In [8]:
import pandas as pd
import numpy as np

import warnings
warnings.filterwarnings("ignore")

# Functions

**Function** \
get_factor: for each date, selected the best equities by the factor chosen \
**Attributes** \
df: original dataset \
factor_name: name of factor \
number_of_equities: number of equities to select

In [10]:
def get_factor(df, factor_name, number_of_equities):   
    temp_dict = {}

    # Get all dates in order
    dates = list(set(df['date']))

    # Get the top 10 equities for each date
    for date in dates:
        temp_dict[date] =  df.loc[df['date'] == date].sort_values(by=['date',factor_name], ascending=False)['equity'].head(number_of_equities).values

    # Create a dataframe with the top 10 equities for each date
    df_factor_chosen = pd.DataFrame.from_dict(temp_dict, orient='index').sort_index()

    return df_factor_chosen

df_returns: dataframe with date and price for each equity

In [11]:
def df_returns(df):
    # Select only equities, date and price
    df_returns = df[['equity','date','PX_LAST']]
    # Sort by equity and date
    df_returns.sort_values(by=['equity','date'], inplace=True)
    # Put the column price as a value of the pivot table
    df_returns = df_returns.pivot(index='date', columns='equity', values='PX_LAST')
    return df_returns

df_log_returns: log returns for each equity by doing log( price(t) / price(t+1) )

In [12]:
# Get the log returns
df_log_returns = df_returns[df_returns.columns].apply(lambda x: np.log(x / x.shift(1)))

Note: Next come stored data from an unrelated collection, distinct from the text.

Lemma reachable_size mem m live :
  reachable mem m live → HMap.size m = Z.of_nat (base.size live).
Proof.
  intros (csN & csO & HI & Hlive)%reachable_Inv.
  destruct (Inv_size _ _ _ _ HI) as [Hsz ->]. rewrite Hsz.
  assert (live = list_to_set (concat csN ++ concat csO)) as ->.
  { apply set_eq. intros a. by rewrite elem_of_list_to_set, Hlive. }
  rewrite size_list_to_set; [done|]. apply (inv_nodup _ _ _ _ HI).
Qed.

(** ** The hand-made migrating map is well formed *)

Lemma tab_insert_all_rep l :
  ∀ mem t cs,
    tab_rep mem t cs →
    (∀ a n, nodes mem !! a = Some n → 0 < a < 2 ^ 64) →
    NoDup (l ++ concat cs) →
    Forall (λ a, is_Some (nodes mem !! a)) l →
    ∃ t' mem' cs',
      tab_insert_all t l mem = Ok (t', mem') ∧
      tab_rep mem' t' cs' ∧ concat cs' ≡ₚ l ++ concat cs ∧
      tab t' = tab t ∧ mask t' = mask t ∧
      (∀ b, hcode <$> nodes mem' !! b = hcode <$> nodes mem !! b) ∧
      (∀ p, p ≠ tab t → arrays mem' !! p = arrays mem !! p).
Proof.
  induction l as [|a l IH]; intros mem t cs Hrep Haddr Hnd Hall.
  - exists t, mem, cs. by split_and!.
  - apply list.Forall_cons in Hall as [[n Hn] Hall].
    simpl in Hnd. pose proof Hnd as Hnd'.
    apply list.NoDup_cons in Hnd' as [Ha Hnd'].
    apply not_elem_of_app in Ha as [Hal Hac].
    destruct (Haddr _ _ Hn) as [Hnz _].
    assert (Z.of_nat (length (concat cs)) + 1 < 2 ^ 64) as Hbound.
    { pose proof (NoDup_bounded_length _ (2 ^ 64) Hnd) as Hb.
      simpl length in Hb. rewrite length_app in Hb.
      enough (Z.of_nat (S (length l + length (concat cs))) ≤ 2 ^ 64 - 1) by lia.
      etrans; [apply Hb|lia].
      intros b [->|[Hb'|Hb']%elem_of_app]%elem_of_cons.
      - by eapply Haddr.
      - rewrite list.Forall_forall in Hall.
        destruct (Hall b Hb') as [nb Hnb]. by eapply Haddr.
      - apply elem_of_concat_lookup in Hb' as (i & c & Hc & Hb').
        destruct (rep_home _ _ _ Hrep _ _ _ Hc Hb') as (nb & Hnb & _).
        by eapply Haddr. }
    destruct (HTab_insert_spec mem t cs a n Hrep Hn ltac:(lia) Hac Hbound)
      as (t1 & mem1 & c & Hins & Hc & Hrep1 & Et1 & Hupd).
    destruct (concat_insert_perm cs _ _ (a :: c) Hc) as (rest & H1 & H2).
    destruct (IH mem1 t1 _ Hrep1) as (t' & mem' & cs' & Hrun & Hrep' & Hperm & Et & Em & Hh & Harr).
    + by eapply mem_update_addr.
    + rewrite H2. simpl. rewrite <- Permutation_middle. rewrite <- H1. done.
    + rewrite list.Forall_forall in Hall |- *. intros b Hb.
      rewrite (mem_update_dom _ _ _ _ b Hupd). by apply Hall.
    + exists t', mem', cs'. simpl. rewrite (bind_Ok _ _ _ _ _ Hins).
      split_and!; try done.
      * rewrite Hperm, H2. simpl. rewrite <- Permutation_middle. by rewrite <- H1.
      * rewrite Et. by subst t1.
      * rewrite Em. by subst t1.
      * intros b. rewrite Hh. apply (upd_hcode _ _ _ _ Hupd).
      * intros p Hp. rewrite Harr by (by subst t1). by apply (upd_arrays _ _ _ _ Hupd).
Qed.
(** The marked frame: its week-start column, its count column, and the
    rows that the count test keeps. *)
Lemma marked_frame df col ts counts :
  let wk := map (fun t => Timestamp (week_start t)) ts in
  let df1 := setitem df (wk_starts_label col) wk in
  let df2 := setitem df1 (days_wk_label col) counts in
  groupby_transform_count df1 (wk_starts_label col) col = Ok counts ->
  getitem df2 (wk_starts_label col) = Ok (SeriesSel wk)
  /\ counts = map (fun k => Num (Z.of_nat (count_cell k wk))) wk
  /\ forall kept,
       filter_eq df2 (days_wk_label col) (Num 7) = Ok kept ->
       kept = discard_incomplete_weeks ts df2.
Proof.
  intros wk df1 df2 Hc.
  apply groupby_transform_count_ok in Hc as (keys & Hk & Hcounts).
  pose proof (getitem_setitem_same _ _ _ _ Hk) as ->.
  repeat split.
  - unfold df2. rewrite getitem_setitem_other; [exact Hk|].
    apply helper_labels_differ.
  - exact Hcounts.
  - intros kept Hf. apply filter_eq_ok in Hf as (s & Hs & ->).
    apply getitem_setitem_same in Hs. subst s counts.
    unfold wk. rewrite (count_mask ts). reflexivity.
Qed.

(** ** A validated series has at most 7 rows per week *)

Lemma nodup_length_bound {A} (dec : forall x y : A, {x = y} + {x <> y}) l :
  (List.length (nodup dec l) <= List.length l)%nat.
Proof.
  induction l as [|x l IH]; simpl; [lia|].
  destruct (in_dec dec x l); simpl; lia.
Qed.

Lemma nodup_length_NoDup {A} (dec : forall x y : A, {x = y} + {x <> y}) l :
  (List.length l <= List.length (nodup dec l))%nat -> NoDup l.
Proof.
  induction l as [|x l IH]; simpl; intro H; [constructor|].
  destruct (in_dec dec x l) as [Hin|Hout].
  - pose proof (nodup_length_bound dec l). lia.
  - simpl in H. constructor; [exact Hout|]. apply IH. lia.
Qed.

(** The check for missing and duplicate dates leaves no repeated date. *)
Lemma check_all_dates_NoDup s ts :
  as_datetimes s = Some ts ->
  check_all_dates (SeriesSel s) 1 true = Ok tt ->
  NoDup ts.
Proof.
  intros Es. unfold check_all_dates. rewrite Es.
  change (1 =? 0) with false. cbv iota.
  destruct ts as [|t0 ts']; [discriminate|].
  set (n := days (list_max t0 ts' - list_min t0 ts')).
  rewrite Z.mod_1_r, Z.div_1_r. change (negb (0 =? 0)) with false. cbv iota.
  destruct (Z.ltb_spec (Z.of_nat (nunique (t0 :: ts'))) (n + 1)) as [|Hu];
    [discriminate|].
  rewrite andb_true_l.
  destruct (Z.ltb_spec (n + 1) (Z.of_nat (List.length (t0 :: ts')))) as [|Hl];
    [discriminate|].
  intros _. apply (nodup_length_NoDup Z.eq_dec). unfold nunique in Hu. lia.
Qed.

Lemma week_start_plus t : t = week_start t + weekday t * day_ns.
Proof.
  unfold week_start.
  rewrite (Z.mod_small (weekday t) 7) by apply weekday_range. ring.
Qed.

Lemma rows_in_week_bound ts t :
  NoDup ts -> (rows_in_week ts t <= 7)%nat.
Proof.
  intro Hnd. unfold rows_in_week.
  set (w := week_start t).
  change 7%nat with
    (List.length (map (fun k => w + k * day_ns) [0; 1; 2; 3; 4; 5; 6])).
  apply NoDup_incl_length; [now apply NoDup_filter|].
  intros u Hu. apply filter_In in Hu as [_ Hu]. apply Z.eqb_eq in Hu.
  apply in_map_iff. exists (weekday u). split.
  - rewrite <- Hu. symmetry. apply week_start_plus.
  - pose proof (weekday_range u) as Hr.
    assert (weekday u = 0 \/ weekday u = 1 \/ weekday u = 2 \/ weekday u = 3
            \/ weekday u = 4 \/ weekday u = 5 \/ weekday u = 6) as Hw by lia.
    simpl. intuition.
Qed.

(** ** From the kept rows to the returned dates *)

Lemma filter_map_columns (f : label * Series -> bool) (g : Series -> Series)
    (df : DataFrame) :
  (forall c, f (fst c, g (snd c)) = f c) ->
  filter f (map (fun c => (fst c, g (snd c))) df)
  = map (fun c => (fst c, g (snd c))) (filter f df).
Proof.
  intro Hf. induction df as [|c df IH]; simpl; [reflexivity|].
  rewrite Hf. destruct (f c); simpl; now rewrite IH.
Qed.

Lemma getitem_discard ts df k s :
  getitem df k = Ok (SeriesSel s) ->
  getitem (discard_incomplete_weeks ts df) k
  = Ok (SeriesSel (select_rows (complete_week_mask ts) s)).
Proof.
  unfold getitem, discard_incomplete_weeks.
  rewrite filter_map_columns by reflexivity.
  destruct (filter (has_label k) df) as [|c [|c' l]]; try discriminate.
  now intros [= <-].
Qed.
Lemma tab4_jira_body_progress (cfg : sidebar) (jira : JIRA) (n i : nat) (k : string)
  (s : State) :
  progress_marks (ui (snd (tab4_jira_body cfg jira n i k s))) =
  progress_marks (ui s) ++ [(i + 1, n)].
Proof.
  rewrite tab4_jira_body_eq.
  pose proof (get_ticket_details_progress jira k
                (add_ui (status_text (processing_line k i n)) s)) as Hp1.
  destruct (get_ticket_details_frame jira k (add_ui (status_text (processing_line k i n)) s))
    as (r1 & s1 & E1 & _). rewrite E1 in *. cbn [snd ui add_ui] in Hp1.
  rewrite progress_marks_app in Hp1. cbn [progress_marks flat_map] in Hp1.
  rewrite app_nil_r in Hp1.
  destruct r1 as [td|].
  - pose proof (generate_test_cases_progress td (openai_api_key cfg) (ai_model cfg) s1)
      as Hp2.
    destruct (generate_test_cases_frame td (openai_api_key cfg) (ai_model cfg) s1)
      as (r & s2 & E2 & _). rewrite E2 in *. cbn [snd ui add_ui set_store] in *.
    now rewrite progress_marks_app, Hp2, Hp1.
  - cbn [snd ui add_ui]. now rewrite progress_marks_app, Hp1.
Qed.

Lemma loop_progress {A} (body : nat -> A -> M unit) (n : nat) :
  (forall i x s, fst (body i x s) = Ret tt) ->
  (forall i x s, progress_marks (ui (snd (body i x s))) =
                 progress_marks (ui s) ++ [(i + 1, n)]) ->
  forall l i s,
    progress_marks (ui (snd (for_enumerate body i l s))) =
    progress_marks (ui s) ++ marks_from i n (length l).
Proof.
  intros Hret Hp l. induction l as [|x l IH]; intros i s.
  - cbn. now rewrite app_nil_r.
  - rewrite for_enumerate_step by apply Hret. rewrite IH, Hp.
    cbn [length marks_from]. now rewrite <- app_assoc.
Qed.
(** *** The graph of [_build_graph] and its execution *)

Definition node_fn (env : Env) (n : Node) : MultiAgentState.t -> M MultiAgentState.t :=
  match n with
  | router => router_node env
  | memory_manager => memory_manager_node env
  | theory_explainer => theory_explainer_node env
  | code_helper => code_helper_node env
  | planner => planner_node env
  | synthesizer => synthesizer_node env
  end.

(** The branch tables given to [add_conditional_edges]. *)
Definition router_branches : list (string * Node) :=
  [ ("memory_manager", memory_manager); ("theory_explainer", theory_explainer);
    ("code_helper", code_helper); ("planner", planner); ("synthesizer", synthesizer) ].

Definition memory_branches : list (string * Node) :=
  [ ("theory_explainer", theory_explainer); ("code_helper", code_helper);
    ("planner", planner); ("synthesizer", synthesizer) ].

Fixpoint branch (table : list (string * Node)) (name : string) : option Node :=
  match table with
  | [] => None
  | (k, n) :: rest => if String.eqb k name then Some n else branch rest name
  end.

(** Where the graph goes after a stage: [inl None] is [END], [inr name] a
    branch name missing from its table. *)
Definition next_node (n : Node) (state : MultiAgentState.t) : option Node + string :=
  match n with
  | router =>
      match branch router_branches (route_after_router state) with
      | Some n' => inl (Some n')
      | None => inr (route_after_router state)
      end
  | memory_manager =>
      match branch memory_branches (route_after_memory state) with
      | Some n' => inl (Some n')
      | None => inr (route_after_memory state)
      end
  | theory_explainer | code_helper | planner => inl (Some synthesizer)
  | synthesizer => inl None
  end.

(** How the framework folds the dictionary a stage returns into the state:
    [agents_involved] and [tools_used] are declared with the reducer
    [operator.add], every other key is replaced.  A stage returns
    [{**state, ...}], so a list it does not set comes back as it was and is
    added to itself; and the in-place [append] of the code and planner stages
    on the list they were handed can at most repeat an entry once more.  The
    final response goes through [set], which forgets repetitions. *)
Definition apply_update (state returned : MultiAgentState.t) : MultiAgentState.t :=
  with_tools_used (tools_used state ++ tools_used returned)
    (with_agents_involved (agents_involved state ++ agents_involved returned) returned).

(** Runs the graph from stage [n]; [limit] is the framework's bound on the
    number of steps, beyond which it raises.  The list is the stages run. *)
Fixpoint run_from (env : Env) (limit : nat) (n : Node) (state : MultiAgentState.t)
    (visited : list Node) : M (MultiAgentState.t * list Node) :=
  match limit with
  | O => raise "GraphRecursionError"
  | S limit' =>
      let! returned := node_fn env n state in
      let state' := apply_update state returned in
      match next_node n state' with
      | inl None => ret (state', visited ++ [n])
      | inl (Some n') => run_from env limit' n' state' (visited ++ [n])
      | inr name => raise ("KeyError: " +:+ name)
      end
  end.

Definition recursion_limit : nat := 25.

Definition initial_state (q : string) : MultiAgentState.t :=
  MultiAgentState.mk q None None None None None None None [] [] None.

(** [self.app.ainvoke(initial_state)], with the stages it ran. *)
Definition ainvoke (env : Env) (state : MultiAgentState.t) : M (MultiAgentState.t * list Node) :=
  run_from env recursion_limit router state [].

Definition process_query (env : Env) (q : string) : M MultiAgentState.t :=
  let! result := ainvoke env (initial_state q) in
  ret (fst result).

(** ** The other tools ([src/tools.py]) *)

(** [s.replace(old, "")] for a non-empty [old]: the occurrences are removed
    from left to right and do not overlap; [skip] counts the characters of an
    occurrence still to drop. *)
Fixpoint remove_go (old : string) (skip : nat) (s : string) : string :=
  match s with
  | EmptyString => EmptyString
  | String c s' =>
      match skip with
      | S k => remove_go old k s'
      | O =>
          if Py.startswith old s
          then remove_go old (String.length old - 1) s'
          else String c (remove_go old 0 s')
      end
  end.

Definition str_remove (old s : string) : string := remove_go old 0 s.

(** [c in chars] *)
Fixpoint char_in (c : ascii) (chars : string) : bool :=
  match chars with
  | EmptyString => false
  | String a chars' => Ascii.eqb a c || char_in c chars'
  end.

(** [all(p(c) for c in s)] *)
Fixpoint all_chars (p : ascii -> bool) (s : string) : bool :=
  match s with
  | EmptyString => true
  | String c s' => p c && all_chars p s'
  end.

# Get the benchmark of returns
benchmark_returns = df_log_returns.dropna(how='all').mean(skipna=True, axis='columns')

**Function** \
returns_of_factor: add a column into the df with the returns of each row (date) \

**Attributes** \
df_factor_chosen: df with the best n equities for each date by a factor choosen before \
df_log_returns: 

In [13]:
def returns_without_fees(df_factor_chosen, df_log_returns):
    sum_row_returns = 0
    list_sum_row_returns = []
    for index, row in df_factor_chosen.iterrows():
        for equity in row:
            sum_row_returns += np.nansum(df_log_returns.loc[index][equity])
        list_sum_row_returns.append(round(sum_row_returns,2))
        sum_row_returns = 0

    df_factor_chosen_returns['returns'] = list_sum_row_returns
    df_factor_chosen_returns = df_factor_chosen_returns.iloc[1:,:]
    return df_factor_chosen_returns

In [None]:
def returns_with_fees(df_factor_chosen, df_log_returns, commission_fee):
    sum_row_returns = 0
    list_sum_row_returns = []
    for index, row in df_factor_chosen.iterrows():
        for equity in row:           
            rtn_before_commission = np.nansum(df_log_returns.loc[index][equity])
            #print(rtn_before_commission)
            rtn_after_commission = rtn_before_commission - commission_fee * (1 + rtn_before_commission)
            #print(rtn_after_commission)
            sum_row_returns += rtn_after_commission

        list_sum_row_returns.append(round(sum_row_returns,2))
        sum_row_returns = 0

    df_factor_chosen_returns['returns'] = list_sum_row_returns
    df_factor_chosen_returns = df_factor_chosen_returns.iloc[1:,:]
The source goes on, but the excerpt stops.